Collected data entries:
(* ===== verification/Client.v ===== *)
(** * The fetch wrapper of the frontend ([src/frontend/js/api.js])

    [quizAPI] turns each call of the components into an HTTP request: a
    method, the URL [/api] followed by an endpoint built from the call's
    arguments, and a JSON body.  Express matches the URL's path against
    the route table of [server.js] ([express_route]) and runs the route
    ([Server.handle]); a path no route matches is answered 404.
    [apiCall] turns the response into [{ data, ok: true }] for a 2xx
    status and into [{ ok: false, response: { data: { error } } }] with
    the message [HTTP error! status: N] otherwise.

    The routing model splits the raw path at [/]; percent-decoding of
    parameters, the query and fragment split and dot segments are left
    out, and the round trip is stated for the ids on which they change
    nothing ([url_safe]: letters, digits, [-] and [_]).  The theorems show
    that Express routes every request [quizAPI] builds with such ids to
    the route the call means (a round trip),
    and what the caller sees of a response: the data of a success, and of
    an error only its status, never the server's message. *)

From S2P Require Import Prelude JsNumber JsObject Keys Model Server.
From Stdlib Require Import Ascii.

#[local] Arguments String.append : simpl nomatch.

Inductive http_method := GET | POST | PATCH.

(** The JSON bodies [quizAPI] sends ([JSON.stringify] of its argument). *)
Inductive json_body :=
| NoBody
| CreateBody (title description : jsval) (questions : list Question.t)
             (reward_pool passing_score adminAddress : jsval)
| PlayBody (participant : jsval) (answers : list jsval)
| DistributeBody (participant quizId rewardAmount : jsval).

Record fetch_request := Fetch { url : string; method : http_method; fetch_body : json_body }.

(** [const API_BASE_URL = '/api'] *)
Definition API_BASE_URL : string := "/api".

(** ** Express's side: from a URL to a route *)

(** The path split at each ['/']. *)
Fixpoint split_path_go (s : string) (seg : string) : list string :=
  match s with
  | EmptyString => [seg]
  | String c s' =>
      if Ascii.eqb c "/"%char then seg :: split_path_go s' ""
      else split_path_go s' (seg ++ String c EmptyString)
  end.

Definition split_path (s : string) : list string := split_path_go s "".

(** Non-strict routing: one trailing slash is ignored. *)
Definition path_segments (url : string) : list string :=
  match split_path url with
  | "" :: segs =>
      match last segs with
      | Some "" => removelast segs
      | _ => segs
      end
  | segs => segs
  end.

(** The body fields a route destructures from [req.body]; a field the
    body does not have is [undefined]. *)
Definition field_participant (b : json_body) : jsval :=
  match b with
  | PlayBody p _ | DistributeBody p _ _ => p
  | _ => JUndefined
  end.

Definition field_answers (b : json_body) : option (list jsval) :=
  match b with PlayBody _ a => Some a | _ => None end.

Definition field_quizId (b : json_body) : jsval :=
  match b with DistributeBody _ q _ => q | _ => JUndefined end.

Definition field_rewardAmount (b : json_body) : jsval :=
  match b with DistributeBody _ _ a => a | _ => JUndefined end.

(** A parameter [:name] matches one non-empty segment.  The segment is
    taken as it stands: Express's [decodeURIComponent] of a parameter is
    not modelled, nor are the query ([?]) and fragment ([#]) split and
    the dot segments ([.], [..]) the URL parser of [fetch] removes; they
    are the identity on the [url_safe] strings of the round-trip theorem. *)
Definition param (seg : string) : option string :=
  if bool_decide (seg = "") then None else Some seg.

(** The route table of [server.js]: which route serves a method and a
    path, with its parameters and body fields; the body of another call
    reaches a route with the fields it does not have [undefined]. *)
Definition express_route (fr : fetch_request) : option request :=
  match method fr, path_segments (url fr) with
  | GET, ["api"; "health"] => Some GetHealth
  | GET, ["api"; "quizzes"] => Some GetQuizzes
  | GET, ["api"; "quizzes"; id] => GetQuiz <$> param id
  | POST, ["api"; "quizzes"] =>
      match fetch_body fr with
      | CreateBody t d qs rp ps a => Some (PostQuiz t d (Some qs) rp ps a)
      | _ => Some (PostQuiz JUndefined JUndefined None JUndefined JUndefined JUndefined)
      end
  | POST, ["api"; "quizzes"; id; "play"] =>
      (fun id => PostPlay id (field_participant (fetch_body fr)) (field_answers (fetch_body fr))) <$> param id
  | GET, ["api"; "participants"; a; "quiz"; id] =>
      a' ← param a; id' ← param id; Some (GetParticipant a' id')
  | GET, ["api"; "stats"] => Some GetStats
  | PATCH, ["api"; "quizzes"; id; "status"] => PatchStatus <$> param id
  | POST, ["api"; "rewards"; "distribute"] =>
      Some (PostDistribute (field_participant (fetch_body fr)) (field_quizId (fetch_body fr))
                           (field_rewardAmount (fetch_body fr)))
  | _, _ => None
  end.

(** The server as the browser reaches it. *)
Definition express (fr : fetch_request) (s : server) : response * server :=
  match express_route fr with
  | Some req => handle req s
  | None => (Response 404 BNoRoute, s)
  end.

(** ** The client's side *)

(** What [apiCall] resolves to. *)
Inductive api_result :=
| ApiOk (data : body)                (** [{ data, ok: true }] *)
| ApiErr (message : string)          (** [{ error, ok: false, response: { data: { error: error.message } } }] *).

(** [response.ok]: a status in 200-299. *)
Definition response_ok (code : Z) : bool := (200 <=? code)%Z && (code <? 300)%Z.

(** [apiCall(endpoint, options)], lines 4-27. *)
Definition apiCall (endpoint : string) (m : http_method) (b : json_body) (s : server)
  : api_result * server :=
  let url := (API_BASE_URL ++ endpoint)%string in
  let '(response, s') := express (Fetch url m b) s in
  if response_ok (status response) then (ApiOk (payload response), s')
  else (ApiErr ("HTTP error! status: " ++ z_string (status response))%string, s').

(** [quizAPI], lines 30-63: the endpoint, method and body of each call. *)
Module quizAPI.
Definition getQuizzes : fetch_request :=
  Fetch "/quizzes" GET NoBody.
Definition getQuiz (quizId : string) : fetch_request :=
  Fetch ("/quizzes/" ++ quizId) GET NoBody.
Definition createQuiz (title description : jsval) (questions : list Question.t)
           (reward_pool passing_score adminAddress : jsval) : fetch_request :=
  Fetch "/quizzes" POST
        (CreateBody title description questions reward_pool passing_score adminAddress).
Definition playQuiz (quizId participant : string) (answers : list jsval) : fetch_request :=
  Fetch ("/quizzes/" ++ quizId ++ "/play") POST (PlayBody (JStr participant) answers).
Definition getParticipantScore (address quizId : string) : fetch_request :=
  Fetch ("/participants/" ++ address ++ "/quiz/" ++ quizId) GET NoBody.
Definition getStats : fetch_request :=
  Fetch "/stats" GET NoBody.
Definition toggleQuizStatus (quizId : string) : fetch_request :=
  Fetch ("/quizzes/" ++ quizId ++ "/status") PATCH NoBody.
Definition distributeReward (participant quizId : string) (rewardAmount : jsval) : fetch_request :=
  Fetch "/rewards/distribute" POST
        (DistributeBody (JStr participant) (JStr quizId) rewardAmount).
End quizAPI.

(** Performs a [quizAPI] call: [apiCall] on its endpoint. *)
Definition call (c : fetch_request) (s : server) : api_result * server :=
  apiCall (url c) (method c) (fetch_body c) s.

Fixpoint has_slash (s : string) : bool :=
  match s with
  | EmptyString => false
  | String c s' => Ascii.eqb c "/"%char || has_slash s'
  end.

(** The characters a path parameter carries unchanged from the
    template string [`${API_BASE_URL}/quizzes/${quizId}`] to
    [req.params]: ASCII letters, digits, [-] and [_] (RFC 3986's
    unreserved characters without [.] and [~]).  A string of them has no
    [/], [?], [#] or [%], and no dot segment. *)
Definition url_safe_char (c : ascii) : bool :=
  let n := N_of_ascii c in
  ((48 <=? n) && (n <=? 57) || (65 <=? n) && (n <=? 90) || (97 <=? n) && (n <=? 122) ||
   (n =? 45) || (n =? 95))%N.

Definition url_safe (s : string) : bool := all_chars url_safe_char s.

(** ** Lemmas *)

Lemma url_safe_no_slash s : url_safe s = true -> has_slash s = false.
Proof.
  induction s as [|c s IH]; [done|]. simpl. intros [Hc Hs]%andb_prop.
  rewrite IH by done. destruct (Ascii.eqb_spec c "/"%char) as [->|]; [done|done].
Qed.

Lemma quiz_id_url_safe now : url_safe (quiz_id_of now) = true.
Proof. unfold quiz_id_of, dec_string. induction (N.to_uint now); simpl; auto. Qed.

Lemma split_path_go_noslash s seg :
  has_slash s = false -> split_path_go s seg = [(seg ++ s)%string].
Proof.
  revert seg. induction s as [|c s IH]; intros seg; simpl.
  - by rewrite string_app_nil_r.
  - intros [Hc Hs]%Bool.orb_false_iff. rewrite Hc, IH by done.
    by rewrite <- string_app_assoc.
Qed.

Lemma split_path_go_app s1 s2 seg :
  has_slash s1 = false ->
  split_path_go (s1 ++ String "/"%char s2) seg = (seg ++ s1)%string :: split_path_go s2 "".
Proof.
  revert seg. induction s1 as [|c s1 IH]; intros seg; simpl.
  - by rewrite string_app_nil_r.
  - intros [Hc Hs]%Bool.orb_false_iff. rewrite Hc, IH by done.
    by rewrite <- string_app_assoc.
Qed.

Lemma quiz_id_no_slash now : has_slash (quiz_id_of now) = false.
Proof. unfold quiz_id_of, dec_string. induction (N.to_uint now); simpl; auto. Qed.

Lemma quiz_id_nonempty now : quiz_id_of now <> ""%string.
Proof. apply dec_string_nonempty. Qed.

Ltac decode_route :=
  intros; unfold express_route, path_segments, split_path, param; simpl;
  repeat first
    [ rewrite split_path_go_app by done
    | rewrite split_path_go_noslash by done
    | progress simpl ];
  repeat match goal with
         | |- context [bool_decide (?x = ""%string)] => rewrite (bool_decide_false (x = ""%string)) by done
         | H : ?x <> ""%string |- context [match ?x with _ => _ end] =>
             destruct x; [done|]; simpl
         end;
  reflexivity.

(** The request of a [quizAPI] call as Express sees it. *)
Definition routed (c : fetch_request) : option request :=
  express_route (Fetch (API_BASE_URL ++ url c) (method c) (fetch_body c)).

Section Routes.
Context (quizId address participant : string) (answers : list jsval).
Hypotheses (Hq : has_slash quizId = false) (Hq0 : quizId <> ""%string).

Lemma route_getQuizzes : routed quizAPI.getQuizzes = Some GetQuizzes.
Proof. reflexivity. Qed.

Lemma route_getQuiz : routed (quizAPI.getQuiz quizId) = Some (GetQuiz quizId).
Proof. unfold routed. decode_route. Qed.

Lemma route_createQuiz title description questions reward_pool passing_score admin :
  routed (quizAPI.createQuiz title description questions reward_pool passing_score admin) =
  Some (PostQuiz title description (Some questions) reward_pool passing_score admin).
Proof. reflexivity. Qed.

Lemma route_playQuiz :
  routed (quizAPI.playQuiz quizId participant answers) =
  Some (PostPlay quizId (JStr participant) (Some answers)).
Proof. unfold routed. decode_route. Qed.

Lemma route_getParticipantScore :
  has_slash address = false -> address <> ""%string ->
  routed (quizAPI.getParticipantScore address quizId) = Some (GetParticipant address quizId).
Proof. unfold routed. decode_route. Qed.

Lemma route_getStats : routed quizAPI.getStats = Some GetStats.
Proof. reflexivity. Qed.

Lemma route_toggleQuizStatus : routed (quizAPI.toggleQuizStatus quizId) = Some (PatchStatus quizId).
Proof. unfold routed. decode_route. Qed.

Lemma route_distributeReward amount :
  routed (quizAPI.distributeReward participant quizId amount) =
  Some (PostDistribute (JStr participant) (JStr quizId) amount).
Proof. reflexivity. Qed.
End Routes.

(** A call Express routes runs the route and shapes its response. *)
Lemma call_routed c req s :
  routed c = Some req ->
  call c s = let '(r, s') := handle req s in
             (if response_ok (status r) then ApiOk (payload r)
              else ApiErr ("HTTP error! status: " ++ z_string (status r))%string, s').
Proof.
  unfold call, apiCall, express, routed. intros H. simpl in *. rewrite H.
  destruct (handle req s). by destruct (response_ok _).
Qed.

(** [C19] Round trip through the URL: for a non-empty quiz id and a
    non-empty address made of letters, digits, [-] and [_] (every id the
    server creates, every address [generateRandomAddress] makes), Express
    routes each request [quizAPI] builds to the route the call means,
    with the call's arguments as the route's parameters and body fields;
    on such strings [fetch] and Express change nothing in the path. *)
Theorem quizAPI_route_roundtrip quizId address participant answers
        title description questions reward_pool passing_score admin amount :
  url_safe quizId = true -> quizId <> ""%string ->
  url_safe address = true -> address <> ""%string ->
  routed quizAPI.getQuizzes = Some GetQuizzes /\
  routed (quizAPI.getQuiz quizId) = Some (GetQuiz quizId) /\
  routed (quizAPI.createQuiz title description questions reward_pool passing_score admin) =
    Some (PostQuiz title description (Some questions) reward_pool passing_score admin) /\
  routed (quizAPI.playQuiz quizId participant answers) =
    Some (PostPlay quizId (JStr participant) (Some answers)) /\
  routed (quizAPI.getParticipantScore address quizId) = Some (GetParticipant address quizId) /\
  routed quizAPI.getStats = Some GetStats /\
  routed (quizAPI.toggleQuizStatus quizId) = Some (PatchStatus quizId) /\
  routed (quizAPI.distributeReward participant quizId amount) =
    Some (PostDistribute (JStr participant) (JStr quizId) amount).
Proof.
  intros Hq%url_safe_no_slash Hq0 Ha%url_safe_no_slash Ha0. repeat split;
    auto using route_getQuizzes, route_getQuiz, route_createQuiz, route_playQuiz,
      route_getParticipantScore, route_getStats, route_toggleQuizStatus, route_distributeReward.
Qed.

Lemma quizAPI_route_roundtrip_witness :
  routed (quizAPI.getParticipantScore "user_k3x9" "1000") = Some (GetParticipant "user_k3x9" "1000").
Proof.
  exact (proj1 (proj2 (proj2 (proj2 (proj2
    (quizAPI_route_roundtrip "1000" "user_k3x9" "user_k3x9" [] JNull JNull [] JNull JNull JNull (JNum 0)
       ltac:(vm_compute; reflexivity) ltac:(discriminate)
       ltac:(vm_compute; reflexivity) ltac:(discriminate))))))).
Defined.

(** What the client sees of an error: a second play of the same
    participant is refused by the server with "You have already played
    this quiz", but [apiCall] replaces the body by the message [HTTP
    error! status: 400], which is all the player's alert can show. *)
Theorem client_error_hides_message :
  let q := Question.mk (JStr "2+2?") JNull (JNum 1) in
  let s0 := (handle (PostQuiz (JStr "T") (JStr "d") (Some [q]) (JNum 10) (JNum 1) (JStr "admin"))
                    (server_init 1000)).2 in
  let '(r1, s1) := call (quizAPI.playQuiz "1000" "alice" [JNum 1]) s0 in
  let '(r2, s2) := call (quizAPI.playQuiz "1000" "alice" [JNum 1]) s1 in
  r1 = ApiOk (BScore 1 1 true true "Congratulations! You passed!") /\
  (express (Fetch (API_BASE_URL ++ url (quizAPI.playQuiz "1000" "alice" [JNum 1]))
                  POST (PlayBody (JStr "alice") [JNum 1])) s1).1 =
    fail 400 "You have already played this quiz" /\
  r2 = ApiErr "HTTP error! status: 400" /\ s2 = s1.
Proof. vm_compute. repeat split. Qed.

...

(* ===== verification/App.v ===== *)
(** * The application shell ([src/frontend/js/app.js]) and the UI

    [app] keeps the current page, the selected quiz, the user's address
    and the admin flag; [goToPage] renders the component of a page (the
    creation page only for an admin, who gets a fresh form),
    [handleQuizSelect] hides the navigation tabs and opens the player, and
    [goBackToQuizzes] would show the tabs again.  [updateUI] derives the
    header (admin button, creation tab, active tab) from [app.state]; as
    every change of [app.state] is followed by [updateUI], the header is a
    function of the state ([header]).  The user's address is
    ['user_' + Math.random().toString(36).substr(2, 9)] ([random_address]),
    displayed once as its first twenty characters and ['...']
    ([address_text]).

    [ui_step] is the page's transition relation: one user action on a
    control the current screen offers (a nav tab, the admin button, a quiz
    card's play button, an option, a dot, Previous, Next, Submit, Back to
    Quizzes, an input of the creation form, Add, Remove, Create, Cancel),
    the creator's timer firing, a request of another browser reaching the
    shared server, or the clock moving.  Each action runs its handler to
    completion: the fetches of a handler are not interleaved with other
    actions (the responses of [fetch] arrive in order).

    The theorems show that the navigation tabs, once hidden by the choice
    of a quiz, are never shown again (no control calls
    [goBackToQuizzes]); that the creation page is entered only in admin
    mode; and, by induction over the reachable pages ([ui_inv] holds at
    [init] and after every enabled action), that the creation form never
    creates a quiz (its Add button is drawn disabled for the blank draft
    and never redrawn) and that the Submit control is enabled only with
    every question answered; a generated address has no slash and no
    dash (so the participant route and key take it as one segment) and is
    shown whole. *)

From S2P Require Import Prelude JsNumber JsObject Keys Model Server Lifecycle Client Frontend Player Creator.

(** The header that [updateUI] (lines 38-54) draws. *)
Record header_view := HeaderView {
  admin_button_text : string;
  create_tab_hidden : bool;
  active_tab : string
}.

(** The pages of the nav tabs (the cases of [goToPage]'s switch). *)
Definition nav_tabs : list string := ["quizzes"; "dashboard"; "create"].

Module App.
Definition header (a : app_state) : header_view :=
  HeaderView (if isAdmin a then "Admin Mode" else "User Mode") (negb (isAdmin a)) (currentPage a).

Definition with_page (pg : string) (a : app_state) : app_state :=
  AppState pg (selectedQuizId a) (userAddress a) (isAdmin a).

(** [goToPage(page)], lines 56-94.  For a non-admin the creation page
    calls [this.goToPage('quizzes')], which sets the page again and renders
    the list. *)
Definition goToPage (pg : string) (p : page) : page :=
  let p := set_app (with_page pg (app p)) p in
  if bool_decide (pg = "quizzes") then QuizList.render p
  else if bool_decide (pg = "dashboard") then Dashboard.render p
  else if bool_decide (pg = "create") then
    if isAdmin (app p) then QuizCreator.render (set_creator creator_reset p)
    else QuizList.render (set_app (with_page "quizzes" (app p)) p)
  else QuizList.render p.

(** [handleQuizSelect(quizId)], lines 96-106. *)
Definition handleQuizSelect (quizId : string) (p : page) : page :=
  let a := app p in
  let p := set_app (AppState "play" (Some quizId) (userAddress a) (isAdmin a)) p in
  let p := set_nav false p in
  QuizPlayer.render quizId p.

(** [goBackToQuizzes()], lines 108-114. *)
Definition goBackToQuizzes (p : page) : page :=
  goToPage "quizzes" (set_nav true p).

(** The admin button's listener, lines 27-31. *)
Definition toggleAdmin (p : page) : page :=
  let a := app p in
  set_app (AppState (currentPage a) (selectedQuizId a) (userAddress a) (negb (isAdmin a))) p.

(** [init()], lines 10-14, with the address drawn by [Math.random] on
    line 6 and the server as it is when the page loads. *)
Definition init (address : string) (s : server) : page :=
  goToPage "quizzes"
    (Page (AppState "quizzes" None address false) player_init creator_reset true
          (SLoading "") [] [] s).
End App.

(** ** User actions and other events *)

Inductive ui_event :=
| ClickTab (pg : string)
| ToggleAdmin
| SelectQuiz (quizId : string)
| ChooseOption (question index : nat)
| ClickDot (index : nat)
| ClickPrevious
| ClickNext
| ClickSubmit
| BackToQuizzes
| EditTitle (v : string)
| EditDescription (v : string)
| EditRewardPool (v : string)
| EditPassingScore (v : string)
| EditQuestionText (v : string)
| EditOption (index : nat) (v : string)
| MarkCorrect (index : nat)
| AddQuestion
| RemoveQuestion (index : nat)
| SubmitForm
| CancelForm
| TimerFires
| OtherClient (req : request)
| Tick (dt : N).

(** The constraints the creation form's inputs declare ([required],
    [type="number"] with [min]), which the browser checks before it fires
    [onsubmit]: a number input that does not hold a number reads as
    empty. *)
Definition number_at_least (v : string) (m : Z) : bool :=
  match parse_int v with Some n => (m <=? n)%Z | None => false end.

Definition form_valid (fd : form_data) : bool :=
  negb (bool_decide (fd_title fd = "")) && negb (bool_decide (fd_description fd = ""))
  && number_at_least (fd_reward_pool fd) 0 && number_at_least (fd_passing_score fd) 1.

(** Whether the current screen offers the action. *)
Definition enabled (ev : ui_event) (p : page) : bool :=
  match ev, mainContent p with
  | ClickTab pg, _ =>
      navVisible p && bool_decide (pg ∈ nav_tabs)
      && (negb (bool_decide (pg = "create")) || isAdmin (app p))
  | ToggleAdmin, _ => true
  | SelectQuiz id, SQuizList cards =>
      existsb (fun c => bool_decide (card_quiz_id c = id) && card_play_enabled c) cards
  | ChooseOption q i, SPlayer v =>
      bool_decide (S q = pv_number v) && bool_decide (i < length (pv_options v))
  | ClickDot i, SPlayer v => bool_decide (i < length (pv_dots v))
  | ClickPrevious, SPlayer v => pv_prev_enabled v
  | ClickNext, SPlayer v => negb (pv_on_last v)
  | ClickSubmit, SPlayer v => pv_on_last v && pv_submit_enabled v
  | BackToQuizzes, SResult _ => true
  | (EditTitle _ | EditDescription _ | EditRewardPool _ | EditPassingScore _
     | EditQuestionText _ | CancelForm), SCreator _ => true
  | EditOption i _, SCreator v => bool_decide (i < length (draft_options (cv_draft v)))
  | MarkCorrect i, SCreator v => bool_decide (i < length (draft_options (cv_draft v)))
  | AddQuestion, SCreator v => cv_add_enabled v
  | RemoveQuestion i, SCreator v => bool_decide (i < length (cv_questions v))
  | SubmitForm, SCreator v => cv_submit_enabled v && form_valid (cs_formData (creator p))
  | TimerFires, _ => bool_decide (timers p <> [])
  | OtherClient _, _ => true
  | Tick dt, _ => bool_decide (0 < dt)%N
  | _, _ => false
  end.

--

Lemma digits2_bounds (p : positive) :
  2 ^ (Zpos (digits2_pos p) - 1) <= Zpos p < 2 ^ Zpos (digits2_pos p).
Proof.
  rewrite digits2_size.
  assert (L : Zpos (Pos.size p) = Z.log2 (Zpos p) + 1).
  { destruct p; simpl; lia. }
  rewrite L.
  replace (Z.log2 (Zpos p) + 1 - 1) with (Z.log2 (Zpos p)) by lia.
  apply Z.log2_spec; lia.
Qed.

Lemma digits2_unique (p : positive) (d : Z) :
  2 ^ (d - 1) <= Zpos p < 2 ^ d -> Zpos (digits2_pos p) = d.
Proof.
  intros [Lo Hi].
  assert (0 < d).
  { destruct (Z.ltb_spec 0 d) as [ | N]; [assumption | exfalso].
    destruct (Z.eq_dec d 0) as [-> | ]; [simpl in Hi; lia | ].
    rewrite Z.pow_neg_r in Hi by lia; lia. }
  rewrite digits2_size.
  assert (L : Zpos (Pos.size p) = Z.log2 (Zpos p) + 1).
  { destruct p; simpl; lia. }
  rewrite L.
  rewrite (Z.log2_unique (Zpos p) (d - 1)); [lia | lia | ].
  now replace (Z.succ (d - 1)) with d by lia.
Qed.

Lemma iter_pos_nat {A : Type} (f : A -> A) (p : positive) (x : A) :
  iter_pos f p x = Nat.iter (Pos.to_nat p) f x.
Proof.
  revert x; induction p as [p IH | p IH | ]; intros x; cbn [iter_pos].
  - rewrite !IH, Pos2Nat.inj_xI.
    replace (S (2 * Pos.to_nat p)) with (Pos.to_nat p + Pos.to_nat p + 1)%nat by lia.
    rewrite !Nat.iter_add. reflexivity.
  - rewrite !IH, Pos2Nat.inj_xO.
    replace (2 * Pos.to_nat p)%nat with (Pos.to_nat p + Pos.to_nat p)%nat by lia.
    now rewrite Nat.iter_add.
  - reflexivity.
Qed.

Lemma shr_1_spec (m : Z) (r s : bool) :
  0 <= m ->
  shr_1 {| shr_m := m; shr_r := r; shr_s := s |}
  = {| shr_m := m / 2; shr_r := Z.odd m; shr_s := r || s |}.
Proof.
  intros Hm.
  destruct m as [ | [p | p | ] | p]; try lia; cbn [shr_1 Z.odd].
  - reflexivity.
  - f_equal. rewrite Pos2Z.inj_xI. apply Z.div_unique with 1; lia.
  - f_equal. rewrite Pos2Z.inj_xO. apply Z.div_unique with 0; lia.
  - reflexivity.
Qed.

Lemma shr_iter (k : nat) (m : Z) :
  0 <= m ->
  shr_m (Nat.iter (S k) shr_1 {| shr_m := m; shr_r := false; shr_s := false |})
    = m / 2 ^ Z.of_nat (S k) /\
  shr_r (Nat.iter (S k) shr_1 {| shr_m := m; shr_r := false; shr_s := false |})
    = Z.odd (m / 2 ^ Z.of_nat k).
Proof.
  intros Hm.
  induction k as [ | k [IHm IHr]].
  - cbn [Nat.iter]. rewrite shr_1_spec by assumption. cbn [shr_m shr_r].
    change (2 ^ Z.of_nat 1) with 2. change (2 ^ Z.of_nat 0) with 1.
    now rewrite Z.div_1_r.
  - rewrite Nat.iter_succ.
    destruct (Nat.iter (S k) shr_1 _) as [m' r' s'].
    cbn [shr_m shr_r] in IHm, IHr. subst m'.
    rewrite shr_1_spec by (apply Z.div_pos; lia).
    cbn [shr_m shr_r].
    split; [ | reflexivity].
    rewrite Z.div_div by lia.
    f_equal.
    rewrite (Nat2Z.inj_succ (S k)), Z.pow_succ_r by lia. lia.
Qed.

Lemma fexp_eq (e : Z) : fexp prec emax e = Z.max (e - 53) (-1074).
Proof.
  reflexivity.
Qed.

- **Work instructions**: Give nothing except how many lines of the records include "SelectQuiz".

- **Response to the exercise**: 2